13 de setembro, 2005 - 05h28 GMT (02h28 Brasília)
O seqüestro de um avião na Colômbia terminou sem vítimas e sem nenhuma concessão aos seqüestradores, segundo informações oficiais.
"O governo não fez nenhuma concessão nem pagou resgate algum", afirma uma nota divulgada no site da Presidência da Colômbia.
A aeronave que levava 20 passageiros e quatro tripulantes havia sido rendida na tarde desta segunda-feira por um deficiente físico e seu filho, ambos armados.
Os seqüestradores foram identificados como Porfirio Ramirez Aldana, de 42 anos, e o seu filho, Businhauer Ramirez Reynoso, de 23. Inicialmente eles haviam se apresentado como Luis e Linsen Ramirez.

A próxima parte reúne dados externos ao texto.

(* ===== verification/Zlib.v ===== *)
(** * Zlib: what the crate relies on of flate2

    flate2 is not part of the repository.  [Zlib] is its interface as frame.rs uses it: a writer
    that compresses a whole buffer at a level, and a reader ([std::io::Read]) that inflates one.
    [ZlibOk] states what is documented of it: a read fills at most the buffer it is given, and
    reading an encoded buffer to its end gives the buffer back.  [StoredZlib] is a concrete
    instance, a container that stores its content, with which the theorems are instantiated. *)

From S2P Require Import Prelude.

(** The build: whether the cargo feature [compression] is on, and flate2. *)
Class Zlib : Type := {
  feature_compression : bool;
  (** [ZlibEncoder::new(Vec::new(), Compression::new(level))], [write_all], [finish] *)
  zencode : Z → bytes → bytes;
  (** [ZlibDecoder<&[u8]>]: its states, [ZlibDecoder::new] and [Read::read] into a buffer of the
      given length; an error is given by its text *)
  ZlibDecoder : Type;
  zdecoder_new : bytes → ZlibDecoder;
  zdecoder_read : Z → ZlibDecoder → (string + bytes) * ZlibDecoder;
}.

(** Reading [d] to its end with a buffer of [cap] bytes gives the bytes [x]. *)
Inductive inflates_to `{Zlib} (cap : Z) : ZlibDecoder → bytes → Prop :=
| inflates_eof d d' :
    zdecoder_read cap d = (inr [], d') → inflates_to cap d []
| inflates_chunk d c d' x :
    zdecoder_read cap d = (inr c, d') → c ≠ [] →
    inflates_to cap d' x → inflates_to cap d (c ++ x).

Class ZlibOk (zlib : Zlib) : Prop := {
  zdecoder_read_bound cap d c d' :
    0 <= cap → zdecoder_read cap d = (inr c, d') → len c <= cap;
  zencode_inflates level cap x :
    0 <= level <= 9 → 0 < cap → inflates_to cap (zdecoder_new (zencode level x)) x;
}.

(** A container with a one-byte header ["x"] followed by the content, as it is. *)
Definition stored_read (cap : Z) (d : option bytes) : (string + bytes) * option bytes :=
  match d with
  | None => (inl "corrupt deflate stream"%string, None)
  | Some l => (inr (take (Z.to_nat cap) l), Some (drop (Z.to_nat cap) l))
  end.

#[export] Instance StoredZlib : Zlib := {|
  feature_compression := true;
  zencode _ x := "x"%byte :: x;
  ZlibDecoder := option bytes;
  zdecoder_new l :=
    match l with
    | h :: l' => if bool_decide (h = "x"%byte) then Some l' else None
    | [] => None
    end;
  zdecoder_read := stored_read;
|}.

Lemma stored_inflates cap l : 0 < cap → @inflates_to StoredZlib cap (Some l) l.
Proof.
  intros Hcap. remember (length l) as n eqn:Hn. revert l Hn.
  induction n as [n IH] using lt_wf_ind. intros l ->.
  destruct l as [|b l].
  - eapply inflates_eof. simpl. by rewrite take_nil.
  - rewrite <- (take_drop (Z.to_nat cap) (b :: l)) at 2.
    eapply inflates_chunk; [reflexivity| |].
    + destruct (Z.to_nat cap) eqn:?; [lia|done].
    + eapply IH; [|reflexivity]. rewrite length_drop. simpl length. lia.
Qed.

#[export] Instance StoredZlib_ok : ZlibOk StoredZlib.
Proof.
  split.
  - intros cap [l|] c d' Hcap H; [|done]. injection H as <- <-.
    unfold len. rewrite length_take. lia.
  - intros level cap x _ Hcap. apply stored_inflates. lia.
Qed.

Os reféns foram soltos em três etapas: nove mulheres e crianças, os demais passageiros foram e, por último, os tripulantes.
“Graças a Deus terminou tudo bem, todos os passageiros estamos bem e livres”, disse o advogado Reinaldo Duque, um dos passageiros do avião.
O seqüestro levou cerca de cinco horas e envolveu três negociadores, entre eles um representante presidencial e um padre católico, que entraram no avião para convencer os seqüestradores a se entregar, o que ocorreu por volta de 17h do horário local.
O avião, um bimotor da companhia colombiana Aires, foi seqüestrado no início da tarde quando fazia a rota entre a cidade de Florencia, no sul do país, e a capital, Bogotá.
Segundo as autoridades, os pilotos disseram que os dois seqüestradores estavam armados com fuzis e granadas.
Segundo um porta-voz da polícia, Porfirio Ramirez Aldana teve problemas com as autoridades há 15 anos e também tem uma ação contra o Estado em curso e que ainda não foi julgada.
O seqüestrador, que vive em uma cadeira de rodas, teria ficado deficiente depois de levar tiros num cerco armado à sua casa, em 1991. Na semana passada, a Justiça colombiana deu ganho de causa para o governo num processo em que Ramírez pedia indenização pelo ocorrido.
Esta é a segunda vez em três anos que um avião nesta rota é seqüestrado.